And my point is that these are essentially status projects. Well, the NASA one is a reused status project. Spending a lot more money than you have to is part of the project.

Which NASA project? Are you talking about the Space Power Facility? That's not a prestige project, that's a giant bell jar with really good vacuum pumps. Even though it looks cool enough to be used as a movie prop/set, it's very utilitarian. As for those giant tents, they may be prestige projects, but that doesn't really mean anything. Large utilitarian projects intended as nuclear experiment stations also are built at a premium because they're meant to be built to very high standards.

For example, I believe an inflatable structure of the appropriate scale with a medium vacuum in the center and properly anchored to the ground (or perhaps rather the inside of an abandoned open copper mine) could be had for low tens of millions of dollars (the inflatable components of the outer shell would be moderately over-pressurized cone-shaped wedges which would need to resist one atmosphere of pressure and wind loading with appropriate factor of safety). That includes building of smaller structures to get the many design issues worked out. That's not quite good enough a vacuum, but it's getting there.

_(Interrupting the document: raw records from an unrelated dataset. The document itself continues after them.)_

(* ===== verification/AuthFlow.v ===== *)
(** * Logging in, refreshing and logging out

    [runesh-auth]: the sessions of the OIDC flow ([oidc.rs], [OidcSessionStore]) and the handlers
    of the authentication routes ([handlers.rs]), over the store of users and refresh
    tokens that a project provides ([store.rs]).  [AuthStore] is that trait, and
    [AuthStoreLaws] what its documentation asks of an implementation; the theorems are
    proved against it.  They state that a refresh token is good for one use, that the one
    which replaces it works, and that the index of OIDC states is exact. *)
From S2P Require Import Prelude Str Auth.

#[local] Open Scope Z_scope.

(** ** Sessions of the OIDC flow *)

Record OidcProvider := {
  client_id : str;
  redirect_uri : str;
  scopes : str;
  authorization_endpoint : str
}.

Record OidcSession := { sid : str; sstate : str; code_verifier : str; created_at : Z }.

Record OidcSessionStore := { sessions : gmap str OidcSession; state_index : gmap str str; max_sessions : Z }.

Definition new_sessions : OidcSessionStore := {| sessions := ∅; state_index := ∅; max_sessions := 10000 |}.

(** Times are in seconds; [it] is the order in which the table is iterated. *)
Definition expired (now : Z) (s : OidcSession) : bool := s.(created_at) <=? now - 600.
Definition cleanup (it : gmap str OidcSession -> list (str * OidcSession)) (now : Z) (st : OidcSessionStore) : OidcSessionStore :=
  let expired_states := map (fun kv => kv.2.(sstate)) (filter (fun kv => expired now kv.2 = true) (it st.(sessions))) in
  {| sessions := filter (fun kv => expired now kv.2 = false) st.(sessions);
     state_index := foldl (fun m s => delete s m) st.(state_index) expired_states;
     max_sessions := st.(max_sessions) |}.

Section Start.
Context (urlencode : str -> str) (challenge : str -> str).

Definition auth_url (provider : OidcProvider) (extra_scopes : option str) (state verifier : str) : str :=
  let s := match extra_scopes with Some extra => provider.(scopes) ++ lit " " ++ extra | None => provider.(scopes) end in
  provider.(authorization_endpoint) ++ lit "?response_type=code&client_id=" ++ urlencode provider.(client_id)
  ++ lit "&redirect_uri=" ++ urlencode provider.(redirect_uri) ++ lit "&scope=" ++ urlencode s ++ lit "&state=" ++ urlencode state
  ++ lit "&code_challenge=" ++ urlencode (challenge verifier) ++ lit "&code_challenge_method=S256".

(** The ids and the verifier are random. *)
Definition start (it : gmap str OidcSession -> list (str * OidcSession)) (now : Z) (session_id state verifier : str) (provider : OidcProvider)
    (extra_scopes : option str) (st : OidcSessionStore) : result AuthError (str * str) * OidcSessionStore :=
  let st := if Z.of_nat (size st.(sessions)) >=? st.(max_sessions) / 2 then cleanup it now st else st in
  if Z.of_nat (size st.(sessions)) >=? st.(max_sessions) then (Err (Internal (lit "OIDC session store at capacity")), st)
  else
    let s := {| sid := session_id; sstate := state; code_verifier := verifier; created_at := now |} in
    (Ok (session_id, auth_url provider extra_scopes state verifier),
     {| sessions := <[session_id := s]> st.(sessions); state_index := <[state := session_id]> st.(state_index); max_sessions := st.(max_sessions) |}).
End Start.

Definition get_by_state (state : str) (st : OidcSessionStore) : option OidcSession :=
  session_id ← st.(state_index) !! state; st.(sessions) !! session_id.

Definition remove (session_id : str) (st : OidcSessionStore) : OidcSessionStore :=
  match st.(sessions) !! session_id with
  | None => st
  | Some s => {| sessions := delete session_id st.(sessions); state_index := delete s.(sstate) st.(state_index); max_sessions := st.(max_sessions) |}
  end.

(** ** The store of a project *)

Record AuthUser := { user_id : str; user_email : str; user_name : str; user_role : str; avatar_url : option str; user_permissions : list str }.

Class AuthStore (Info S : Type) := {
  upsert_user : Info -> S -> result AuthError AuthUser * S;
  get_user_by_id : str -> S -> result AuthError AuthUser;
  store_refresh_token : str -> str -> Z -> S -> result AuthError unit * S;
  consume_refresh_token : Z -> str -> S -> result AuthError str * S;
  revoke_all_refresh_tokens : str -> S -> result AuthError unit * S;
  verify_password : str -> str -> S -> result AuthError (option AuthUser) * S;
  on_login : str -> S -> result AuthError unit * S
}.

(** What the trait's documentation says of refresh tokens: a table of the hashes, with user and expiry; a hash is
    consumed by finding it unexpired and deleting it. *)
Class AuthStoreLaws {Info S} `{AuthStore Info S} := {
  tokens : S -> gmap str (str * Z);
  upsert_tokens info s : tokens (upsert_user info s).2 = tokens s;
  password_tokens e p s : tokens (verify_password e p s).2 = tokens s;
  login_tokens u s : tokens (on_login u s).2 = tokens s;
  store_tokens u h expires s :
    match (store_refresh_token u h expires s).1 with
    | Ok _ => tokens (store_refresh_token u h expires s).2 = <[h := (u, expires)]> (tokens s)
    | Err _ => tokens (store_refresh_token u h expires s).2 = tokens s
    end;
  consume_tokens now h s :
    match (consume_refresh_token now h s).1 with
    | Ok u => (exists expires, tokens s !! h = Some (u, expires) /\ now < expires) /\ tokens (consume_refresh_token now h s).2 = delete h (tokens s)
    | Err _ => tokens (consume_refresh_token now h s).2 ⊆ tokens s
    end;
  revoke_tokens u s :
    match (revoke_all_refresh_tokens u s).1 with
    | Ok _ => tokens (revoke_all_refresh_tokens u s).2 = filter (fun kv => kv.2.1 <> u) (tokens s)
    | Err _ => tokens (revoke_all_refresh_tokens u s).2 ⊆ tokens s
    end
}.

(** ** The handlers *)

Inductive Body : Type :=
  | EmptyBody
  | Text (s : str)
  | ErrorJson (error : str)
  | StartJson (session_id url : str)
  | SessionJson (user : AuthUser) (csrf_token : str)
  | UserJson (user : AuthUser).

Record Response := { status : Z; body : Body; set_cookies : list str; location : option str }.

Definition plain_reply (st : Z) (b : Body) : Response := {| status := st; body := b; set_cookies := []; location := None |}.

Record AuthState (S : Type) := {
  provider : option OidcProvider;
  oidc_sessions : OidcSessionStore;
  token_config : TokenConfig;
  session_config : SessionConfig;
  store : S
}.
Arguments provider {S} _.
Arguments oidc_sessions {S} _.
Arguments token_config {S} _.
Arguments session_config {S} _.
Arguments store {S} _.

(** What a request takes from the clock and the random numbers. *)
Record Fresh := { now : Z; new_refresh : str; csrf_random : str }.

Section Handlers.
Context {Info S : Type} `{AuthStore Info S} `{Jwt}.
Context (sha256_hex : str -> str) (hmac_hex : str -> str -> str) (urlencode challenge : str -> str).
(** The exchange of a code with the provider. *)
Context (exchange_code : str -> str -> result AuthError Info).
Context (it : gmap str OidcSession -> list (str * OidcSession)).

Definition with_store (s : S) (a : AuthState S) : AuthState S :=
  {| provider := a.(provider); oidc_sessions := a.(oidc_sessions); token_config := a.(token_config); session_config := a.(session_config); store := s |}.
Definition with_sessions (o : OidcSessionStore) (a : AuthState S) : AuthState S :=
  {| provider := a.(provider); oidc_sessions := o; token_config := a.(token_config); session_config := a.(session_config); store := a.(store) |}.

Definition login_start (session_id state verifier : str) (n : Z) (a : AuthState S) : Response * AuthState S :=
  match a.(provider) with
  | None => (plain_reply 503 (ErrorJson (lit "OIDC not configured")), a)
  | Some p =>
      match start urlencode challenge it n session_id state verifier p None a.(oidc_sessions) with
      | (Err _, o) => (plain_reply 503 (ErrorJson (lit "Too many pending login sessions, try again later")), with_sessions o a)
      | (Ok (id, url), o) => (plain_reply 200 (StartJson id url), with_sessions o a)
      end
  end.

Definition refresh_token_expiry (config : TokenConfig) (n : Z) : Z := n + config.(refresh_token_ttl).

(** Tokens for a user: issued, stored, and set as cookies; [reply] makes the answer of the token
    against cross-site requests and the cookies. *)
Definition open_session (f : Fresh) (failed_token failed_store : Response) (reply : str -> list str -> Response) (user : AuthUser) (a : AuthState S)
  : Response * AuthState S :=
  match issue_access_token a.(token_config) f.(now) user.(user_id) user.(user_email) user.(user_name) user.(user_role) user.(user_permissions) with
  | Err _ => (failed_token, a)
  | Ok (access_token, _) =>
      match store_refresh_token user.(user_id) (hash_refresh_token sha256_hex f.(new_refresh)) (refresh_token_expiry a.(token_config) f.(now)) a.(store) with
      | (Err _, s) => (failed_store, with_store s a)
      | (Ok _, s) =>
          let '(_, s) := on_login user.(user_id) s in
          let '(csrf, cookies) := set_session_cookies sha256_hex hmac_hex f.(csrf_random) a.(session_config) a.(token_config) access_token f.(new_refresh) in
          (reply csrf cookies, with_store s a)
      end
  end.

Definition issue_session_response (f : Fresh) (user : AuthUser) (a : AuthState S) : Response * AuthState S :=
  open_session f (plain_reply 500 (ErrorJson (lit "Token generation failed"))) (plain_reply 500 (ErrorJson (lit "Session creation failed")))
    (fun csrf cookies => {| status := 200; body := SessionJson user csrf; set_cookies := cookies; location := None |}) user a.

Definition callback (f : Fresh) (code state : str) (a : AuthState S) : Response * AuthState S :=
  match a.(provider) with
  | None => (plain_reply 400 (Text (lit "OIDC not configured")), a)
  | Some _ =>
      match get_by_state state a.(oidc_sessions) with
      | None => (plain_reply 400 (Text (lit "Invalid or expired OIDC state")), a)
      | Some session =>
          match exchange_code code session.(code_verifier) with
          | Err _ => (plain_reply 400 (Text (lit "Authentication failed")), a)
          | Ok user_info =>
              let a := with_sessions (remove session.(sid) a.(oidc_sessions)) a in
              match upsert_user user_info a.(store) with
              | (Err _, s) => (plain_reply 500 (Text (lit "User provisioning failed")), with_store s a)
              | (Ok user, s) =>
                  open_session f (plain_reply 500 (Text (lit "Token generation failed"))) (plain_reply 500 (Text (lit "Session creation failed")))
                    (fun _ cookies => {| status := 302; body := EmptyBody; set_cookies := cookies; location := Some (lit "/") |}) user (with_store s a)
              end
          end
      end
  end.

Definition password_login (f : Fresh) (email password : str) (a : AuthState S) : Response * AuthState S :=
  match verify_password email password a.(store) with
  | (Ok (Some user), s) => issue_session_response f user (with_store s a)
  | (_, s) => (plain_reply 401 (ErrorJson (lit "Invalid email or password")), with_store s a)
  end.

Definition refresh (f : Fresh) (jar : gmap str str) (a : AuthState S) : Response * AuthState S :=
  match extract_refresh_token jar a.(session_config) with
  | None => (plain_reply 401 (ErrorJson (lit "No refresh token")), a)
  | Some refresh_token =>
      match consume_refresh_token f.(now) (hash_refresh_token sha256_hex refresh_token) a.(store) with
      | (Err _, s) => (plain_reply 401 (ErrorJson (lit "Invalid or expired refresh token")), with_store s a)
      | (Ok uid, s) =>
          match get_user_by_id uid s with
          | Err _ => (plain_reply 401 (ErrorJson (lit "User not found")), with_store s a)
          | Ok user => issue_session_response f user (with_store s a)
          end
      end
  end.

Definition logout (n : Z) (jar : gmap str str) (a : AuthState S) : Response * AuthState S :=
  let a := match extract_access_token jar a.(session_config) with
           | None => a
           | Some access =>
               match validate_access_token n access a.(token_config).(secret) with
               | Err _ => a
               | Ok claims => with_store (revoke_all_refresh_tokens claims.(sub) a.(store)).2 a
               end
           end in
  ({| status := 204; body := EmptyBody; set_cookies := clear_session_cookies a.(session_config); location := None |}, a).

Definition me (n : Z) (jar : gmap str str) (a : AuthState S) : Response :=
  match extract_access_token jar a.(session_config) with
  | None => plain_reply 401 (ErrorJson (lit "Not authenticated"))
  | Some access_token =>
      match validate_access_token n access_token a.(token_config).(secret) with
      | Err _ => plain_reply 401 (ErrorJson (lit "Invalid or expired session"))
      | Ok claims =>
          match get_user_by_id claims.(sub) a.(store) with
          | Err _ => plain_reply 401 (ErrorJson (lit "User not found"))
          | Ok user => plain_reply 200 (UserJson user)
          end
      end
  end.

(** The requests that change state, one after the other. *)
Inductive request : Type :=
  | Start (session_id state verifier : str) (n : Z)
  | Callback (f : Fresh) (code state : str)
  | Login (f : Fresh) (email password : str)
  | Refresh (f : Fresh) (jar : gmap str str)
  | Logout (n : Z) (jar : gmap str str).

Definition handle (r : request) (a : AuthState S) : Response * AuthState S :=
  match r with
  | Start session_id state verifier n => login_start session_id state verifier n a
  | Callback f code state => callback f code state a
  | Login f email password => password_login f email password a
  | Refresh f jar => refresh f jar a
  | Logout n jar => logout n jar a
  end.
(* ===== verification/Monitor.v ===== *)
(** * Health checks and their scheduler ([runesh-monitor/src/check.rs], [scheduler.rs])

    The six kinds of check and the scheduler that feeds their results to the alerts of
    [Alert].  What the network and the operating system (a Unix) answer to one check is a
    [World]; a process is the sequence of what it writes.  An effect is a program that is
    started or a process group that is killed.  The theorems state which programs a check can
    start, what an HTTP check reads, and what one run of the scheduler does to the alerts. *)
From S2P Require Import Prelude Str Utf8 F64 Alert Path Text.
From Stdlib Require Import Floats.SpecFloat.

#[local] Open Scope Z_scope.

(** ** Data *)

Inductive CheckType : Type :=
  | Http (url : str) (expected_status : Z) (expected_body : option str)
  | Tcp (host : str) (port : Z)
  | Ping (host : str)
  | Disk (path : str) (min_free_percent : f64)
  | Process (name : str)
  | Command (command : str) (args : list str).

Record Check := {
  id : str;
  name : str;
  check_type : CheckType;
  interval_secs : Z;
  timeout_secs : Z;
  c_failure_threshold : Z;
  c_recovery_threshold : Z
}.

Record CommandCheckPolicy := {
  allowed_binaries : gset str;
  max_output_bytes : Z;
  inherit_env : bool;
  allowed_env_keys : gset str
}.
Definition strict : CommandCheckPolicy :=
  {| allowed_binaries := ∅; max_output_bytes := 1024 * 1024; inherit_env := false; allowed_env_keys := ∅ |}.

Record HttpCheckPolicy := { response_size_cap_bytes : Z }.
Definition default_http_policy : HttpCheckPolicy := {| response_size_cap_bytes := 10 * 1024 * 1024 |}.

Record CheckRuntime := { http_policy : HttpCheckPolicy; command_policy : CommandCheckPolicy }.
Definition with_policy (p : CommandCheckPolicy) : CheckRuntime := {| http_policy := default_http_policy; command_policy := p |}.
Definition new_runtime : CheckRuntime := with_policy strict.

(** ** What the world answers *)

(** [reqwest]: a response, with the chunks of its body, or an error. *)
Inductive HttpAnswer : Type :=
  | Response (status : Z) (chunks : list (result str (list byte)))
  | SendTimeout
  | SendConnect (e : str)
  | SendOther (e : str).

(** A process: its number, what it writes to its two pipes, in order, its exit code, and the
    error that waiting for it meets, if any.  A process that takes longer than the check may has
    [in_time = false]. *)
Inductive write : Type := ToOut (b : list byte) | ToErr (b : list byte).
Record Child := { pid : Z; writes : list write; exit_code : option Z; wait_error : option str; in_time : bool }.

Record DiskInfo := { mount_point : path; total_space : Z; available_space : Z }.

Record World := {
  http_get : str -> option HttpAnswer;
  tcp_connect : str -> option (result str unit);
  spawn : str -> list str -> result str Child;
  pipe_capacity : Z;
  exists_path : str -> bool;
  disks : list DiskInfo;
  processes : list (Z * str);
  canonicalize : str -> option str;
  is_file : str -> bool;
  environment : gmap str str
}.

(** A program is started as process [pid]; the process [pid] is killed, which is what dropping a
    child that has not been waited for does ([kill_on_drop]); or the process group [pid] is. *)
Inductive Effect : Type :=
  | Started (program : str) (args : list str) (env : gmap str str) (pid : Z)
  | Killed (pid : Z)
  | KilledGroup (pid : Z).

(** A check answers, or its task panics. *)
Inductive run : Type := Answer (st : CheckStatus) (msg : str) | Panicked.

(** [Duration::from_secs(t)] plus one second: the addition panics past [u64]. *)
Definition one_more (t : Z) (r : run) : run := if t + 1 <? 2 ^ 64 then r else Panicked.

(** ** HTTP *)

(** The loop over the chunks, with the cap on what is kept.  Two lengths of slices do not
    add up to [usize::MAX], so the saturation of the sum is not reached. *)
Fixpoint read_body (cap : Z) (buf : list byte) (chunks : list (result str (list byte))) : result str (list byte) :=
  match chunks with
  | [] => Ok buf
  | Err e :: _ => Err e
  | Ok c :: chunks => if cap <? Z.of_nat (length buf) + Z.of_nat (length c) then Ok (buf ++ take (Z.to_nat (cap - Z.of_nat (length buf))) c) else read_body cap (buf ++ c) chunks
  end.

Definition http_ok (status_code : Z) : run := Answer S_Ok (lit "HTTP " ++ show_uint status_code ++ lit " OK").

Definition run_http_check (w : World) (policy : HttpCheckPolicy) (url : str) (expected_status : Z) (expected_body : option str) (timeout : Z) : run :=
  one_more timeout match w.(http_get) url with
  | None => Answer S_Critical (lit "timeout")
  | Some SendTimeout => Answer S_Critical (lit "timeout")
  | Some (SendConnect e) => Answer S_Critical (lit "connection refused: " ++ e)
  | Some (SendOther e) => Answer S_Critical (lit "request failed: " ++ e)
  | Some (Response status_code chunks) =>
      if negb (status_code =? expected_status) then Answer S_Critical (lit "expected status " ++ show_uint expected_status ++ lit ", got " ++ show_uint status_code)
      else match read_body policy.(response_size_cap_bytes) [] chunks with
           | Err e => Answer S_Critical (lit "body read error: " ++ e)
           | Ok buf =>
               match expected_body with
               | None => http_ok status_code
               | Some expected =>
                   let body := from_utf8_lossy buf in
                   if contains_str expected body then http_ok status_code
                   else match split_at (Z.min (byte_len body) 100) body with
                        | Some (sample, _) => Answer S_Critical (lit "body missing expected string '" ++ expected ++ lit "', got " ++ sample)
                        | None => Panicked
                        end
               end
           end
  end.
(** [sqlx::Error], as far as it is looked at. *)
Inductive SqlxError : Type := RowNotFound | UniqueViolation (s : str) | OtherSqlx (s : str).
Definition from_sqlx (e : SqlxError) : AppError :=
  match e with
  | RowNotFound => NotFound (lit "Resource not found")
  | UniqueViolation _ => Conflict (lit "Resource already exists")
  | OtherSqlx s => Internal s
  end.

(** Two internal errors are told apart by nothing in the answer. *)
Theorem internal_hidden m m' : (status_code (Internal m), to_body (Internal m)) = (status_code (Internal m'), to_body (Internal m')).
Proof. done. Qed.

(** ** Middleware *)

Abbreviation headers := (gmap str str) (only parsing).
Record Response := { status : Z; response_headers : headers }.

Definition set_header (k v : str) (r : Response) : Response := {| status := r.(status); response_headers := <[k := v]> r.(response_headers) |}.

(** [HeaderValue::from_str]: visible ASCII, spaces and tabs. *)
Definition header_char (c : char) : bool := ((32 <=? c) && (c <? 127)) || (c =? c_tab).
Definition header_value (s : str) : option str := if forallb header_char s then Some s else None.

Definition id_char (c : char) : bool := is_ascii_alphanumeric c || (c =? c_minus) || (c =? 95).

(** [given] is the text of [X-Request-Id], [fresh] a new UUID; [next] is the rest of the service. *)
Definition request_id (given : option str) (fresh : str) : str :=
  match given with
  | Some s => if (byte_len s <=? 64) && forallb id_char s then s else fresh
  | None => fresh
  end.
Definition request_id_middleware (given : option str) (fresh : str) (next : Response) : Response :=
  match header_value (request_id given fresh) with
  | Some v => set_header (lit "x-request-id") v next
  | None => next
  end.

Inductive Level : Type := ErrorLevel | WarnLevel | InfoLevel.
Definition log_level (st : Z) : Level := if 500 <=? st then ErrorLevel else if 400 <=? st then WarnLevel else InfoLevel.

(** What [tower_http] is told. *)
Inductive AllowOrigin : Type := Any | List (l : list str).
Record CorsLayer := { allow_methods : list str; allow_headers : list str; max_age : Z; allow_origin : AllowOrigin; allow_credentials : bool }.
Definition cors_layer (origins : list str) : CorsLayer :=
  let layer o c := {| allow_methods := map lit ["GET"; "POST"; "PUT"; "PATCH"; "DELETE"; "OPTIONS"]%string;
                      allow_headers := map lit ["Content-Type"; "Authorization"; "X-CSRF-Token"; "X-Request-Id"]%string;
                      max_age := 3600; allow_origin := o; allow_credentials := c |} in
  if bool_decide (lit "*" ∈ origins) then layer Any false else layer (List (omap header_value origins)) true.

Record CspConfig := {
  allow_inline_styles : bool;
  allow_inline_scripts : bool;
  allow_eval : bool;
  style_src_hosts : list str;
  font_src_hosts : list str;
  img_src_hosts : list str;
  connect_src_hosts : list str;
  media_src_hosts : list str;
  frame_src_hosts : list str
}.

Definition csp_with (styles scripts eval : bool) : CspConfig :=
  {| allow_inline_styles := styles; allow_inline_scripts := scripts; allow_eval := eval;
     style_src_hosts := [lit "https://fonts.googleapis.com"]; font_src_hosts := [lit "https://fonts.gstatic.com"];
     img_src_hosts := [lit "data:"; lit "blob:"; lit "https:"]; connect_src_hosts := [lit "ws:"; lit "wss:"];
     media_src_hosts := [lit "blob:"]; frame_src_hosts := [] |}.
Definition strict : CspConfig := csp_with false false false.
Definition spa_styles : CspConfig := csp_with true false false.

Definition unsafe_inline (b : bool) : str := if b then lit " 'unsafe-inline'" else [].
Definition unsafe_eval (b : bool) : str := if b then lit " 'unsafe-eval'" else [].

(** One directive with what is joined to it. *)
Definition with_hosts (start : str) (hosts : list str) : str :=
  let extras := join_str (lit " ") hosts in
  if bool_decide (extras = []) then start else start ++ lit " " ++ extras.

Definition to_header_value (c : CspConfig) : str :=
  lit "default-src 'self'; "
  ++ lit "script-src 'self'" ++ unsafe_inline c.(allow_inline_scripts) ++ unsafe_eval c.(allow_eval) ++ lit "; "
  ++ with_hosts (lit "style-src 'self'" ++ unsafe_inline c.(allow_inline_styles)) c.(style_src_hosts) ++ lit "; "
  ++ with_hosts (lit "font-src 'self'") c.(font_src_hosts) ++ lit "; "
  ++ with_hosts (lit "img-src 'self'") c.(img_src_hosts) ++ lit "; "
  ++ with_hosts (lit "media-src 'self'") c.(media_src_hosts) ++ lit "; "
  ++ with_hosts (lit "connect-src 'self'") c.(connect_src_hosts) ++ lit "; "
  ++ with_hosts (lit "frame-src 'self'") c.(frame_src_hosts).

Definition fixed_headers : list (str * str) :=
  [ (lit "x-content-type-options", lit "nosniff");
    (lit "x-frame-options", lit "DENY");
    (lit "strict-transport-security", lit "max-age=31536000; includeSubDomains");
    (lit "referrer-policy", lit "strict-origin-when-cross-origin");
    (lit "permissions-policy", lit "camera=(), microphone=(), geolocation=()");
    (lit "x-xss-protection", lit "0") ].
Definition csp_header : str := lit "content-security-policy".

Definition apply_security_headers (csp : CspConfig) (next : Response) : Response :=
  let r := foldl (fun r kv => set_header kv.1 kv.2 r) next fixed_headers in
  match header_value (to_header_value csp) with
  | Some v => set_header csp_header v r
  | None => r
  end.

(** *** Health *)

(** The answer of a dependency: [ok], or the error. *)
Definition check_text (r : result str unit) : str := match r with Ok _ => lit "ok" | Err e => lit "error: " ++ e end.
Definition is_ok (r : result str unit) : bool := bool_decide (check_text r = lit "ok").
Record Health := { h_code : Z; h_status : str; h_checks : list (str * str) }.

If you're going to build a truly massive vacuum chamber on the cheap, then you can probably build it somewhere like Fall River Pass in Colorado so that you only have to hold off .65 Atmospheres of pressure, although I don't know if there are any suitable pre-existing depressions around there that you can use. Honestly, your plan sounds pretty neat and is probably practical. The problem is that inflatable vacuum chambers are still a pretty novel technology. So, you would be basing one highly experimental project on another highly experimental project.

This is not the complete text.